──────── DATA

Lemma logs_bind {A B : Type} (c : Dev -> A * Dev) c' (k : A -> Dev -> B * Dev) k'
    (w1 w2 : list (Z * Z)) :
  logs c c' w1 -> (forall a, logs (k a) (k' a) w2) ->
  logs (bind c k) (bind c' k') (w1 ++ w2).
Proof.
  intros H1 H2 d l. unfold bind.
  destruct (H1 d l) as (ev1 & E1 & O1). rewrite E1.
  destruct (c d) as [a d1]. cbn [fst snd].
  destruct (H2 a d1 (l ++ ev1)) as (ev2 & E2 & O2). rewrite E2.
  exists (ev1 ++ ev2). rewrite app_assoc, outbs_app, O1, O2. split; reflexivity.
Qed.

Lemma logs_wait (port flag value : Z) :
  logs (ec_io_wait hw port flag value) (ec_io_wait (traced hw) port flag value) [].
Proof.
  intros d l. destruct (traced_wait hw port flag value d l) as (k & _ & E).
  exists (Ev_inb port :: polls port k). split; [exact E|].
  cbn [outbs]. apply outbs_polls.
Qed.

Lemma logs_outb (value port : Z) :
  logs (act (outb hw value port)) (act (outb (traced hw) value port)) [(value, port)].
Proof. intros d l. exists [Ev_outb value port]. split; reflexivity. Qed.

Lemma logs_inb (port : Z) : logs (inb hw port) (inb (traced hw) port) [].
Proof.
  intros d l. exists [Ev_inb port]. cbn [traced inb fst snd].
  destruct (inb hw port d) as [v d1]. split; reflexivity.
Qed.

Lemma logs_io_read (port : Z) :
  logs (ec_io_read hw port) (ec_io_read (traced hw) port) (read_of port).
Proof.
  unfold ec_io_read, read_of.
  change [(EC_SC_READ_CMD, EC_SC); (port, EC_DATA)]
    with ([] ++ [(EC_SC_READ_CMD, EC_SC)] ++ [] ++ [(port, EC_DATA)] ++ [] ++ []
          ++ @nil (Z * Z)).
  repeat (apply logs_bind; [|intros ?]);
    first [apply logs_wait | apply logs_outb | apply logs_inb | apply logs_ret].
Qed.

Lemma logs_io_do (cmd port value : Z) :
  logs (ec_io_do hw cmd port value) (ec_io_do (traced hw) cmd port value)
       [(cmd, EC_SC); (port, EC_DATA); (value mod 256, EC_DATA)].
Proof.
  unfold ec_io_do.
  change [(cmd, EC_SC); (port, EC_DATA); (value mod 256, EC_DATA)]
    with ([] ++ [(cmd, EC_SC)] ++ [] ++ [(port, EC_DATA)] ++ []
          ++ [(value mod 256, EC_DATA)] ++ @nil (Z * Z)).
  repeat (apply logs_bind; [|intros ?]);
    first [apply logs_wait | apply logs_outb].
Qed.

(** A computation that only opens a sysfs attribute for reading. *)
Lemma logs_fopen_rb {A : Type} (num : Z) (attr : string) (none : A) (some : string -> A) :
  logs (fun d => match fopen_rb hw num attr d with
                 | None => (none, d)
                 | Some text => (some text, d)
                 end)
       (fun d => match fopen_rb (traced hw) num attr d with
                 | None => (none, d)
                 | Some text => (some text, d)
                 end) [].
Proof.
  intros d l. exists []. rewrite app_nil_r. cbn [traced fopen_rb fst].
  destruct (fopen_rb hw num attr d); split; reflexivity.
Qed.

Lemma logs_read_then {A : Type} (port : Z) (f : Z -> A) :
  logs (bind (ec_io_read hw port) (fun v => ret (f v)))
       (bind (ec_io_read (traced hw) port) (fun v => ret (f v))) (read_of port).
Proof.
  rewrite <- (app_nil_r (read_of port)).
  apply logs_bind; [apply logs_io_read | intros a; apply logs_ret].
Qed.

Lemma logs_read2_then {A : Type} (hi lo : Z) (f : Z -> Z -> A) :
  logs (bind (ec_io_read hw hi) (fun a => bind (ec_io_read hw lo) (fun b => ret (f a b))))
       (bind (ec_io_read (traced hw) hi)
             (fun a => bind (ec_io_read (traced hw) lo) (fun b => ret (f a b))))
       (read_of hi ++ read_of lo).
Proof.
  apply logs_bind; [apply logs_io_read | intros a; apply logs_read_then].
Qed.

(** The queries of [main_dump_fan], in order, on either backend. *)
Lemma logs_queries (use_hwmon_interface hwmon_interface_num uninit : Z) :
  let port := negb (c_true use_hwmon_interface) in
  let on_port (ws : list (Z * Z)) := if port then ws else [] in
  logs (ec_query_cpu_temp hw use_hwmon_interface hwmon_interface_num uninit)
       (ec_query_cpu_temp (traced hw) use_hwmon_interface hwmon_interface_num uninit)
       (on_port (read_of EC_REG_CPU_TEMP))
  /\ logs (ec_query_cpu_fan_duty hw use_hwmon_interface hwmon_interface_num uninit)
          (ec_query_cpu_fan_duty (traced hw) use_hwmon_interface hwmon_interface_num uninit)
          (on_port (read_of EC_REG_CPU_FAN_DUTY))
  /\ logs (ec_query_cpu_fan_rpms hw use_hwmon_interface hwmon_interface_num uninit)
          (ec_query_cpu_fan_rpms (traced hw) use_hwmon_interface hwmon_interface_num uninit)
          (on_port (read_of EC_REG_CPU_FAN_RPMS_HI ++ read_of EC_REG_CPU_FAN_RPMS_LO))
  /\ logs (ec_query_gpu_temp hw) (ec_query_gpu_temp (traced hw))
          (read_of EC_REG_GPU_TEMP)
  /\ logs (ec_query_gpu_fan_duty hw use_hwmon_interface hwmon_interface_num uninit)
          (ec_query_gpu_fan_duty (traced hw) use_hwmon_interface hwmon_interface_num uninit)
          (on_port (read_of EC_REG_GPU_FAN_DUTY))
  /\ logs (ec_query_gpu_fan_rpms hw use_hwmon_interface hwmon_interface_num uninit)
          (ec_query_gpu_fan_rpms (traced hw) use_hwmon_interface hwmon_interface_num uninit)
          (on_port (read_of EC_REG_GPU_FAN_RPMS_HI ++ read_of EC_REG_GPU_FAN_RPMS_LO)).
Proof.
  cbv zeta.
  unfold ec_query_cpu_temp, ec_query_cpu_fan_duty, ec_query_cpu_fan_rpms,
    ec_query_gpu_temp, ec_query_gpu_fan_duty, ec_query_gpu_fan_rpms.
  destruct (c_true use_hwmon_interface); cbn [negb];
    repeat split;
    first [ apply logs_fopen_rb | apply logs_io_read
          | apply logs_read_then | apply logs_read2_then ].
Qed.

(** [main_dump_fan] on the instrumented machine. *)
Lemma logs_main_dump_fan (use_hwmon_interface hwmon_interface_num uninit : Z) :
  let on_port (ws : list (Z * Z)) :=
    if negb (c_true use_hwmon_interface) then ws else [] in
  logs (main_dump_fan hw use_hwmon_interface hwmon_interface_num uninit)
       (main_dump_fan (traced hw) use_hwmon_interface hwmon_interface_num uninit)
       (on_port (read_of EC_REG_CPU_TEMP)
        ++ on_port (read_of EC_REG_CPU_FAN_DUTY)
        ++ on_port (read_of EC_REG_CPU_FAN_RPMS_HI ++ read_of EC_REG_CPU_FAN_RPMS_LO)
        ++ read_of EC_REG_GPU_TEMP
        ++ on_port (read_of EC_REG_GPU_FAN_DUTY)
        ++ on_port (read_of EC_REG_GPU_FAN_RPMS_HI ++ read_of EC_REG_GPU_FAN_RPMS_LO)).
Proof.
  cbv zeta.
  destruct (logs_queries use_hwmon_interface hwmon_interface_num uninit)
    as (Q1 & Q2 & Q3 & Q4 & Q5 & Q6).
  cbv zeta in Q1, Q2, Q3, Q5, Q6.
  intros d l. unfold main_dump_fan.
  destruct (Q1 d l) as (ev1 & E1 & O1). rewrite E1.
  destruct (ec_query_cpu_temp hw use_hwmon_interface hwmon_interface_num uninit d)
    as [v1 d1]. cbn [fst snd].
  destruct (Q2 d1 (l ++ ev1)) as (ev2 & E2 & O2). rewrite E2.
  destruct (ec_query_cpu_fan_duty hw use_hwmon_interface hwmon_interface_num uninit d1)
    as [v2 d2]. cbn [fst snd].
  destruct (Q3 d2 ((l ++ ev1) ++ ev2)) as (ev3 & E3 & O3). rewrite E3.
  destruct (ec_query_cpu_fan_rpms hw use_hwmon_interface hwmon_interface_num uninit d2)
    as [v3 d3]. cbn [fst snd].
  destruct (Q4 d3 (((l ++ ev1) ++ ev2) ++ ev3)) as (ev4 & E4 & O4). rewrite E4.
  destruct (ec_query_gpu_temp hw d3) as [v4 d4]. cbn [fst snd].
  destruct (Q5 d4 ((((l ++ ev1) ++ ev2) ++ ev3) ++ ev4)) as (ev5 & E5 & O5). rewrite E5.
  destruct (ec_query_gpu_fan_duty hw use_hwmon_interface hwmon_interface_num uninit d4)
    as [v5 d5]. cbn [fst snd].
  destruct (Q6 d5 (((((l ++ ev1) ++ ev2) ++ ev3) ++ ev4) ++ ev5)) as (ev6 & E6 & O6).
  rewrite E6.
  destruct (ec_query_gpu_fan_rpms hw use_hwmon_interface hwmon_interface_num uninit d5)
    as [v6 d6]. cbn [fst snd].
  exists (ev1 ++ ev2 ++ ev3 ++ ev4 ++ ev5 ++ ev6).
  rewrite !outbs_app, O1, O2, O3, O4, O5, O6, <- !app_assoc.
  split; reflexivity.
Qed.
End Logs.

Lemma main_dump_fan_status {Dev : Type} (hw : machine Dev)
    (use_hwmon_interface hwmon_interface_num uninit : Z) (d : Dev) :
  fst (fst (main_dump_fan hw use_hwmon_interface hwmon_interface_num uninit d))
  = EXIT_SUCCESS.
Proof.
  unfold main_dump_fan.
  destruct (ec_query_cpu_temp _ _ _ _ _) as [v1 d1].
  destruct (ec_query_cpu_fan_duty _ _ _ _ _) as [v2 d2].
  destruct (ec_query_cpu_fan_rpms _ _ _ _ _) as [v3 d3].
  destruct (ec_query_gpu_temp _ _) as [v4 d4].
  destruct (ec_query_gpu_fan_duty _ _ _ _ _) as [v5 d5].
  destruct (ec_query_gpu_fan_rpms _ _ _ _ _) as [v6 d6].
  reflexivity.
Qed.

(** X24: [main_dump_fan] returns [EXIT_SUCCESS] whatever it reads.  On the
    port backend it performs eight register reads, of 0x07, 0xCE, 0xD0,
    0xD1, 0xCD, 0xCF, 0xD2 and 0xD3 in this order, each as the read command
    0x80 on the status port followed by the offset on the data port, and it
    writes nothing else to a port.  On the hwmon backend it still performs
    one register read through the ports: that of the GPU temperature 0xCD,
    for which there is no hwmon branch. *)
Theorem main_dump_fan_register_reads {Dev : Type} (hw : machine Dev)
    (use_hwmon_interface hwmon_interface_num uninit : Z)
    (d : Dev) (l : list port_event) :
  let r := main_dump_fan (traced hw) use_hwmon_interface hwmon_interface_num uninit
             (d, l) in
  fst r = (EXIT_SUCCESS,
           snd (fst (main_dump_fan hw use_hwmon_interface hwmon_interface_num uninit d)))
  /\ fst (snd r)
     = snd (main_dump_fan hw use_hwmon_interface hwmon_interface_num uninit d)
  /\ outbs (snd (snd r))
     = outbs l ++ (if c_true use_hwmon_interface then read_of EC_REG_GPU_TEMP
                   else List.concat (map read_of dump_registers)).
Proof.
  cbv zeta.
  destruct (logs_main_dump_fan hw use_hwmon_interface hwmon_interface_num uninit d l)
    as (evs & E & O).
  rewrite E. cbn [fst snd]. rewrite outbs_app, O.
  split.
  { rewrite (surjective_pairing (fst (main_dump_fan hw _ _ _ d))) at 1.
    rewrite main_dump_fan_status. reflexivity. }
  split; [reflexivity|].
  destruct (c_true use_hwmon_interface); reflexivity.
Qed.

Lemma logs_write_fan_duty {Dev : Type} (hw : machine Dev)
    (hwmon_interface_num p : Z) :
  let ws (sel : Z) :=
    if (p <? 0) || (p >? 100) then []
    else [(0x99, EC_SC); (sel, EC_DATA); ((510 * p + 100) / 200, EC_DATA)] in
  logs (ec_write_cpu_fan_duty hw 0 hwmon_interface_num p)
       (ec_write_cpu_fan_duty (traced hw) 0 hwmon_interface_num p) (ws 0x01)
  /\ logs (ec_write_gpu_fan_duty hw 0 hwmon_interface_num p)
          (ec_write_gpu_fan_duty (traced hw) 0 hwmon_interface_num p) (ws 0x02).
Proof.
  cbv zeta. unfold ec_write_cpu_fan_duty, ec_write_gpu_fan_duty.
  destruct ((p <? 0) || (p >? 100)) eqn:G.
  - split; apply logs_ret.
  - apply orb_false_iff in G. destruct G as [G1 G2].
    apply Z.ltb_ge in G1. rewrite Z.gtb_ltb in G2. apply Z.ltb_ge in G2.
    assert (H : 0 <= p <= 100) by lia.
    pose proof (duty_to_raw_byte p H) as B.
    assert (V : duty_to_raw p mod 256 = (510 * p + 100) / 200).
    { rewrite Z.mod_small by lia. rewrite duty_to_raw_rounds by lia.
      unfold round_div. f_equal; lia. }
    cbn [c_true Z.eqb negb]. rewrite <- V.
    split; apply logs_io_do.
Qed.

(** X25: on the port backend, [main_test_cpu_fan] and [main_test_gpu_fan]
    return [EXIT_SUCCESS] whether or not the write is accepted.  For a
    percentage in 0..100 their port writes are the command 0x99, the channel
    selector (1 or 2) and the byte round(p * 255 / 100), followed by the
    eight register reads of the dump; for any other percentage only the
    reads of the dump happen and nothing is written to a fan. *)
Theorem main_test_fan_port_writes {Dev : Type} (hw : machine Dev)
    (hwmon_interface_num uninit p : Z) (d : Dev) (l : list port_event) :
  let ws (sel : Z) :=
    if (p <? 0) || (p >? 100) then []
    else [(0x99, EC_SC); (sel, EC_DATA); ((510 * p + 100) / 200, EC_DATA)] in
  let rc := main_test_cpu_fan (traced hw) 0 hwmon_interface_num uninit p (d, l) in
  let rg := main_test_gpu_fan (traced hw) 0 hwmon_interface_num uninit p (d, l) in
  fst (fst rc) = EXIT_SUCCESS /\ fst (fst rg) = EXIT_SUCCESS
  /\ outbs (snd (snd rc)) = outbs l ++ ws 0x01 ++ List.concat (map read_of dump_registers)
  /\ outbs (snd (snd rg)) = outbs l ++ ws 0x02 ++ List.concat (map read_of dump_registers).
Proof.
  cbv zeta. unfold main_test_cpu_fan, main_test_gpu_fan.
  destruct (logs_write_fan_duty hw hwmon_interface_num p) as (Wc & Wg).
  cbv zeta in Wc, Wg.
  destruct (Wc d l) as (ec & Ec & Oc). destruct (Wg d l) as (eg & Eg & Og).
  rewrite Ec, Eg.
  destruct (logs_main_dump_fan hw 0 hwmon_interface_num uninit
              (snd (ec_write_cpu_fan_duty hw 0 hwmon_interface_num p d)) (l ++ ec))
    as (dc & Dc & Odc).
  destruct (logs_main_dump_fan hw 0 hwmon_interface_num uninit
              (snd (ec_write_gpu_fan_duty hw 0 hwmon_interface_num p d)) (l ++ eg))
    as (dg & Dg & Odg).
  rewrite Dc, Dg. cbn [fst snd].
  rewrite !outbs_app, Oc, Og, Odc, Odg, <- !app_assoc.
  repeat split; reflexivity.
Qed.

────────────────

§ TASK DESCRIPTION:
From the data above, output exactly the lines between the one containing "destruct (logs_queries use_hwmon_interface" and the one containing "destruct (ec_query_gpu_temp hw", counting both of them.

§ ANSWER TO THE EXERCISE:
  destruct (logs_queries use_hwmon_interface hwmon_interface_num uninit)
    as (Q1 & Q2 & Q3 & Q4 & Q5 & Q6).
  cbv zeta in Q1, Q2, Q3, Q5, Q6.
  intros d l. unfold main_dump_fan.
  destruct (Q1 d l) as (ev1 & E1 & O1). rewrite E1.
  destruct (ec_query_cpu_temp hw use_hwmon_interface hwmon_interface_num uninit d)
    as [v1 d1]. cbn [fst snd].
  destruct (Q2 d1 (l ++ ev1)) as (ev2 & E2 & O2). rewrite E2.
  destruct (ec_query_cpu_fan_duty hw use_hwmon_interface hwmon_interface_num uninit d1)
    as [v2 d2]. cbn [fst snd].
  destruct (Q3 d2 ((l ++ ev1) ++ ev2)) as (ev3 & E3 & O3). rewrite E3.
  destruct (ec_query_cpu_fan_rpms hw use_hwmon_interface hwmon_interface_num uninit d2)
    as [v3 d3]. cbn [fst snd].
  destruct (Q4 d3 (((l ++ ev1) ++ ev2) ++ ev3)) as (ev4 & E4 & O4). rewrite E4.
  destruct (ec_query_gpu_temp hw d3) as [v4 d4]. cbn [fst snd].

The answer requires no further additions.